Title: Defending against audio adversarial examples based on multiple-sub-detectors

Authors: Keiichi Tamura; Hajime Ito

Addresses: Graduate School of Information Sciences, Hiroshima City University, 3-4-1, Ozuka-Higashi, Asa-Minami-Ku, Hiroshima, 731-3194, Japan ' Faculty of Information Sciences, Hiroshima City University, 3-4-1, Ozuka-Higashi, Asa-Minami-Ku, Hiroshima, 731-3194, Japan

Abstract: Audio adversarial examples are audio input that can deceive the speech-to-text (STT) transcription neural network technology. In this paper, we propose a new defence method based on the decision-making of multiple sub-detectors to ensure security against adversarial examples for STT transcription neural networks.
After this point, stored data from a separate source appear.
(** * _addnl.py: prepend two blank lines to the text files of a directory

    A shallow embedding of [insert_lines_to_files] and of the newline
    choice of [parse_arguments] in [GitHub Desktop/_addnl.py], together
    with the parts of the Python runtime the function relies on: the
    strict UTF-8 codec, the universal-newlines translation that a text
    file opened for reading with the default [newline] argument applies,
    [str.lower], [str.endswith], and a directory of files.

    The function is embedded twice. The first embedding runs it in a plain
    environment: every name has a file of its own, [print] succeeds, and a
    file that opens for writing takes all of its bytes. The module [Env]
    runs it in full: names may be links to one file, [print] may raise,
    and a write may fail after the file was truncated. The lemma
    [plain_run_simulates] shows that the first embedding is the second
    one in an environment without links, console failures and late write
    failures. The f-strings of lines 38 and 47 hold a backslash in an
    expression, so the program needs Python 3.12 or later. *)

From Stdlib Require Import NArith Lia.
From Stdlib.Strings Require Import Ascii String Byte.
From stdpp Require Import gmap strings list fin_maps.

Local Open Scope N_scope.

(** ** Text and bytes *)

(** A Python [str] read from or written to a file: a list of code points. *)
Definition text := list N.

Definition LF : N := 10.
Definition CR : N := 13.


(** *** The strict UTF-8 codec ([encoding='utf-8'], [errors='strict'])

    The decoder accepts exactly the well-formed sequences: no overlong
    forms, no surrogates, nothing above U+10FFFF, no truncated sequence.
    The shifts and masks of the C decoder are written as multiplications
    and remainders by powers of two. *)

Definition is_continuation (b : N) : bool := (0x80 <=? b) && (b <=? 0xBF).
(** After [raw[0] = 17] the second loop stops at once: there is nothing to
    read, or the first tag is 17, which is no tag of the data stream. *)
Lemma data_loop_after_assignment (raw : list Z) (result : DecodedUplink) :
  SampleDriver.data_loop (S (length (<[0%nat := 17]> raw)))
    (<[0%nat := 17]> raw) 0 result
  = Returned
      match raw with
      | [] => Fallthrough result
      | _ :: _ =>
          Return
            (delete_data
               (push_error "Invalid uplink payload: unknown id '17'" result))
      end.
Proof. destruct raw as [|b raw]; reflexivity. Qed.

(** The uplink decoder of the sample driver returns a result on every
    input: it does not throw and its loops do not run out of fuel. *)
Lemma SampleDriver_decodeUplink_returns (bytes : list Z) :
  exists result, SampleDriver.decodeUplink bytes = Returned result.
Proof.
  unfold SampleDriver.decodeUplink.
  destruct (30 <? length (JS.Buffer_from bytes))%nat;
    [eexists; reflexivity|].
  cbv zeta. cbn [SampleDriver.truthy Z.eqb negb].
  set (raw := <[0%nat := 17]> (JS.Buffer_from bytes)).
  destruct (status_loop_returns raw
              (JS.Buffer_from_string (JS.Array_toString bytes))
              (S (length raw)) 1
              (set "frame" (VStr "Status frame") fresh)
              ltac:(lia) ltac:(lia)) as [fl ->].
  cbn [mbind outcome_bind]. destruct fl as [result|result];
    [|eexists; reflexivity].
  unfold raw. rewrite data_loop_after_assignment.
  destruct (JS.Buffer_from bytes); eexists; reflexivity.
Qed.

Lemma downlink_loop_returns (raw : list Z) (fuel : nat) :
  forall (i : nat) (result : DecodedDownlink),
    (i <= length raw)%nat -> (length raw < fuel + i)%nat ->
    exists fl, SampleDriver.downlink_loop fuel raw i result = Returned fl.
Proof.
  induction fuel as [|fuel IH]; intros i result Hi Hfuel; [lia|].
  cbn [SampleDriver.downlink_loop]. unfold SampleDriver.error_return.
  loop_cases; try (eexists; reflexivity);
    unfold JS.readUInt8; rewrite (lookup_byte raw (i + 1)) by lia;
    cbn [mbind outcome_bind]; apply IH; lia.
Qed.

(** The downlink decoder returns a result on every input. *)
Lemma decodeDownlink_returns (bytes : list Z) :
  exists result, SampleDriver.decodeDownlink bytes = Returned result.
Proof.
  unfold SampleDriver.decodeDownlink.
  destruct (4 <? length (JS.Buffer_from bytes))%nat;
    [eexists; reflexivity|].
  destruct (downlink_loop_returns (JS.Buffer_from bytes)
              (S (length (JS.Buffer_from bytes))) 0 fresh
              ltac:(lia) ltac:(lia)) as [fl ->].
  destruct fl; eexists; reflexivity.
Qed.

(** The fuel given to the data loop is enough from every position. *)
Lemma data_loop_fuel (raw : list Z) (fuel : nat) :
  forall (i : nat) (result : DecodedUplink),
    (i <= length raw)%nat -> (length raw < fuel + i)%nat ->
    SampleDriver.data_loop fuel raw i result <> NoFuel.
Proof.
  induction fuel as [|fuel IH]; intros i result Hi Hfuel; [lia|].
  cbn [SampleDriver.data_loop]. unfold SampleDriver.error_return.
  loop_cases; try discriminate;
    unfold JS.readInt16BE, JS.readInt8;
    repeat match goal with
           | |- context [raw !! ?k] =>
               let Hk := fresh "Hk" in
               destruct (raw !! k) eqn:Hk;
               [apply lookup_lt_Some in Hk|]
           end;
    cbn [mbind outcome_bind]; try discriminate; apply IH; lia.
Qed.

(** * Further properties of the drivers *)

(** ** Reading fields of a result *)

Lemma get_set_eq {V : Type} (k : string) (v : V) (r : Decoded V) :
  is_Some (data r) -> get k (set k v r) = Some v.
Proof.
  intros [d Hd]. unfold get, set. simpl. rewrite Hd. simpl.
  apply lookup_insert_eq.
Qed.

Lemma get_set_ne {V : Type} (k k' : string) (v : V) (r : Decoded V) :
  k <> k' -> get k (set k' v r) = get k r.
Proof.
  intros Hk. unfold get, set. simpl. destruct (data r) as [d|]; simpl;
    [|reflexivity].
  apply lookup_insert_ne. congruence.
Qed.

Lemma data_set {V : Type} (k : string) (v : V) (r : Decoded V) :
  is_Some (data r) -> is_Some (data (set k v r)).
Proof. intros [d Hd]. unfold set. simpl. rewrite Hd. eexists. reflexivity. Qed.

(** Reads a field through the assignments made after it. *)
Ltac read_field :=
  repeat (rewrite get_set_ne by discriminate);
  rewrite get_set_eq by (repeat apply data_set; eexists; reflexivity);
  try reflexivity.

(** ** Big-endian reads *)

Lemma be32_inside (raw : list Z) (i : nat) :
  (i + 3 < length raw)%nat -> be32 raw i = VNum (u32 raw i).
Proof.
  intros Hi. unfold be32, u32.
  rewrite (lookup_byte raw i), (lookup_byte raw (i + 1)),
    (lookup_byte raw (i + 2)), (lookup_byte raw (i + 3)) by lia.
  reflexivity.
Qed.

Lemma be32_outside (raw : list Z) (i : nat) :
  (length raw <= i + 3)%nat -> be32 raw i = VNaN.
Proof.
  intros Hi. unfold be32. rewrite (lookup_ge_None_2 raw (i + 3)) by lia.
  match goal with |- of_number (JS.add ?x None) = _ => destruct x end;
    reflexivity.
Qed.

Lemma be16_inside (raw : list Z) (i : nat) :
  (i + 1 < length raw)%nat -> be16 raw i = VNum (u16 raw i).
Proof.
  intros Hi. unfold be16, u16.
  rewrite (lookup_byte raw i), (lookup_byte raw (i + 1)) by lia.
  reflexivity.
Qed.

Lemma raw_byte (bytes : list Z) (k : nat) :
  (k < length bytes)%nat -> 0 <= JS.Buffer_from bytes !!! k < 256.
Proof.
  intros Hk. apply (Buffer_from_bounds bytes k), lookup_byte.
  rewrite Buffer_from_length. exact Hk.
Qed.

Lemma u32_bounds (bytes : list Z) (i : nat) :
  (i + 3 < length bytes)%nat -> 0 <= u32 (JS.Buffer_from bytes) i < 2 ^ 32.
Proof.
  intros Hi. unfold u32.
  pose proof (raw_byte bytes i ltac:(lia)).
  pose proof (raw_byte bytes (i + 1) ltac:(lia)).
  pose proof (raw_byte bytes (i + 2) ltac:(lia)).
  pose proof (raw_byte bytes (i + 3) ltac:(lia)).
  change (2 ^ 32) with 4294967296. change (256 ^ 3) with 16777216.
  change (256 ^ 2) with 65536. lia.
Qed.

Lemma u16_bounds (bytes : list Z) (i : nat) :
  (i + 1 < length bytes)%nat -> 0 <= u16 (JS.Buffer_from bytes) i < 2 ^ 16.
Proof.
  intros Hi. unfold u16.
  pose proof (raw_byte bytes i ltac:(lia)).
  pose proof (raw_byte bytes (i + 1) ltac:(lia)).
  change (2 ^ 16) with 65536. lia.
Qed.

(** ** part_000: dispatch on the leading byte *)

Lemma Part000_in_budget (bytes : list Z) :
  (length bytes <= 30)%nat ->
  Part000.decodeUplink bytes
  = let raw := JS.Buffer_from bytes in
    if JS.is_case (raw !! 0%nat) 0x11 then Part000.status_frame raw fresh
    else if JS.is_case (raw !! 0%nat) 0x01 then Part000.data_frame raw fresh
    else Returned
           (push_error "Invalid uplink payload: unknown frame type" fresh).
Proof.
  intros Hlen. unfold Part000.decodeUplink. rewrite Buffer_from_length.
  destruct (Nat.ltb_spec 30 (length bytes)) as [Hgt|_]; [lia|]. reflexivity.
Qed.

Lemma Part000_data (bytes : list Z) :
  JS.Buffer_from bytes !! 0%nat = Some 0x01 -> (length bytes <= 30)%nat ->
  Part000.decodeUplink bytes = Part000.data_frame (JS.Buffer_from bytes) fresh.
Proof.
  intros H0 Hlen. rewrite Part000_in_budget by exact Hlen.
  cbv zeta. rewrite H0. reflexivity.
Qed.

Lemma be32_cases (raw : list Z) (i : nat) :
  be32 raw i
  = if (i + 4 <=? length raw)%nat then VNum (u32 raw i) else VNaN.
Proof.
  destruct (Nat.leb_spec (i + 4) (length raw)) as [Hin|Hout].
  - apply be32_inside. lia.
  - apply be32_outside. lia.
Qed.

(** Evaluates the data frame of part_000 on a buffer of at least 14 bytes
    whose sub-type byte is known by [Hsub]. *)
Ltac data_frame_case bytes raw H0 Hraw Hsub :=
  rewrite Part000_data by (exact H0 || lia);
  unfold Part000.data_frame; fold raw; rewrite Hraw;
  destruct (Nat.ltb_spec (length bytes) 14) as [?|_]; [lia|];
  cbv zeta; cbn [Nat.add]; rewrite Hsub; cbn [JS.is_case Z.eqb Pos.eqb];
  eexists; split; [reflexivity|]; split; [reflexivity|].

(** X1: part_000 throws exactly on the status frames of 13 bytes (leading
    byte 0x11 once reduced to a byte), and then a [TypeError]; on every other
    input it returns a result. *)
Theorem X1_part000_throws_exactly_on_13_byte_status (bytes : list Z) :
  (Part000.decodeUplink bytes = Threw TypeError <->
   JS.Buffer_from bytes !! 0%nat = Some 0x11 /\ length bytes = 13%nat) /\
  ((exists result, Part000.decodeUplink bytes = Returned result) <->
   ~ (JS.Buffer_from bytes !! 0%nat = Some 0x11 /\ length bytes = 13%nat)).
Proof.
  assert (Hthrow :
    JS.Buffer_from bytes !! 0%nat = Some 0x11 /\ length bytes = 13%nat ->
    Part000.decodeUplink bytes = Threw TypeError).
  { intros [H0 Hlen]. rewrite Part000_in_budget by lia. cbv zeta.
    rewrite H0. simpl. apply status_frame_13.
    rewrite Buffer_from_length. exact Hlen. }
  assert (Hret :
    ~ (JS.Buffer_from bytes !! 0%nat = Some 0x11 /\ length bytes = 13%nat) ->
    exists result, Part000.decodeUplink bytes = Returned result).
  { intros Hn. apply Part000_decodeUplink_returns. intros H0 Hlen.
    apply Hn. split; assumption. }
  assert (Hdec :
    (JS.Buffer_from bytes !! 0%nat = Some 0x11 /\ length bytes = 13%nat) \/
    ~ (JS.Buffer_from bytes !! 0%nat = Some 0x11 /\ length bytes = 13%nat)).
  { destruct (decide (JS.Buffer_from bytes !! 0%nat = Some 0x11));
      destruct (decide (length bytes = 13%nat)); tauto. }
  split; split.
  - intros Ht. destruct Hdec as [Hc|Hc]; [exact Hc|].
    destruct (Hret Hc) as [r Hr]. congruence.
  - exact Hthrow.
  - intros [r Hr] Hc. rewrite (Hthrow Hc) in Hr. discriminate.
  - exact Hret.
Qed.

(** X2: in part_000 an uplink of at most 30 bytes whose leading byte is
    neither 0x11 nor 0x01, the empty uplink included, gets the single error
    "unknown frame type"; this is the one error path that keeps the data
    object, which is empty. *)
Theorem X2_part000_unknown_frame_keeps_empty_data (bytes : list Z) :
  (length bytes <= 30)%nat ->
  JS.Buffer_from bytes !! 0%nat <> Some 0x11 ->
  JS.Buffer_from bytes !! 0%nat <> Some 0x01 ->
  Part000.decodeUplink bytes
  = Returned
      (mkDecoded (Some ∅) ["Invalid uplink payload: unknown frame type"] []).
Proof. apply Part000_unknown_frame_type. Qed.

Lemma X2_part000_unknown_frame_keeps_empty_data_witness :
  Part000.decodeUplink []
  = Returned
      (mkDecoded (Some ∅) ["Invalid uplink payload: unknown frame type"] []).
Proof.
  apply (X2_part000_unknown_frame_keeps_empty_data []);
    [simpl; lia | discriminate | discriminate].
Defined.

(** X3: in part_000 a status frame of 1 to 12 bytes is refused with the
    single error "index out of bounds when reading status frame" and no
    data. *)
Theorem X3_part000_status_frame_truncated (bytes : list Z) :
  JS.Buffer_from bytes !! 0%nat = Some 0x11 -> (length bytes < 13)%nat ->
  Part000.decodeUplink bytes
  = Returned
      (mkDecoded None
         ["Invalid uplink payload: index out of bounds when reading status frame"]
         []).
Proof.
  intros H0 Hlen. rewrite Part000_in_budget by lia. cbv zeta.
  rewrite H0. simpl. apply status_frame_short.
  rewrite Buffer_from_length. exact Hlen.
Qed.

Lemma X3_part000_status_frame_truncated_witness :
  Part000.decodeUplink [0x11; 1; 2; 3; 4; 5; 6; 7; 8; 9; 10; 11]
  = Returned
      (mkDecoded None
         ["Invalid uplink payload: index out of bounds when reading status frame"]
         []).
Proof.
  apply (X3_part000_status_frame_truncated
           [0x11; 1; 2; 3; 4; 5; 6; 7; 8; 9; 10; 11]);
    [reflexivity | simpl; lia].
Defined.

(** X4: in part_000 a status frame of 14 to 30 bytes is decoded without
    error into exactly the six fields [frame_type], [device_id], [port],
    [device_date_time], [firmware] and [name]: the port is byte 5, the date
    the unsigned big-endian number of bytes 6 to 9 (below 2^32), the
    firmware bytes 10 to 12 in hexadecimal separated by dots, and the name
    the hexadecimal renderings of bytes 13 and following put end to end. *)
Theorem X4_part000_status_frame_fields (bytes : list Z) :
  let raw := JS.Buffer_from bytes in
  raw !! 0%nat = Some 0x11 -> (14 <= length bytes <= 30)%nat ->
  exists result,
    Part000.decodeUplink bytes = Returned result /\
    errors result = [] /\ warnings result = [] /\
    (dom <$> data result)
    = Some ({[ "frame_type"; "device_id"; "port"; "device_date_time";
               "firmware"; "name" ]} : gset string) /\
    get "frame_type" result = Some (VStr "Status frame") /\
    get "port" result = Some (VNum (raw !!! 5%nat)) /\
    get "device_date_time" result = Some (VNum (u32 raw 6)) /\
    0 <= u32 raw 6 < 2 ^ 32 /\
    get "firmware" result
    = Some (VStr (JS.toString16 (raw !!! 10%nat) +:+ "." +:+
                  JS.toString16 (raw !!! 11%nat) +:+ "." +:+
                  JS.toString16 (raw !!! 12%nat))) /\
    get "name" result
    = Some (VStr (foldl (fun acc b => acc +:+ JS.toString16 b) ""
                    (drop 13 raw))).
Proof.
  intros raw H0 Hlen. eexists. split.
  { rewrite Part000_in_budget by lia. cbv zeta. fold raw. rewrite H0. simpl.
    apply status_frame_ok. unfold raw. rewrite Buffer_from_length. lia. }
  split; [reflexivity|]. split; [reflexivity|]. split.
  { unfold status_fields. simpl. f_equal. }
  unfold get, status_fields. simpl.
  repeat split; try (apply u32_bounds; lia);
    repeat (rewrite lookup_insert_ne by discriminate);
    try apply lookup_insert_eq.
Qed.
This method utilises a detector for defending audio adversarial examples consisting of three different sub-detectors. Then the results of the three sub-detectors are used to make the final decision, which makes the model more robust and accurate than a single detection method. Experiments were conducted to evaluate the method using 2,000 voice sound data, including 1,000 normal voice sound data and 1,000 audio adversarial examples, created on Mozilla-implementation DeepSpeech. The results of experiments to detect audio adversarial examples confirmed that the proposed method offers better performance in protection than our previous method.

Keywords: adversarial example; speech-to-text; STT; audio adversarial example; computer security; decision making.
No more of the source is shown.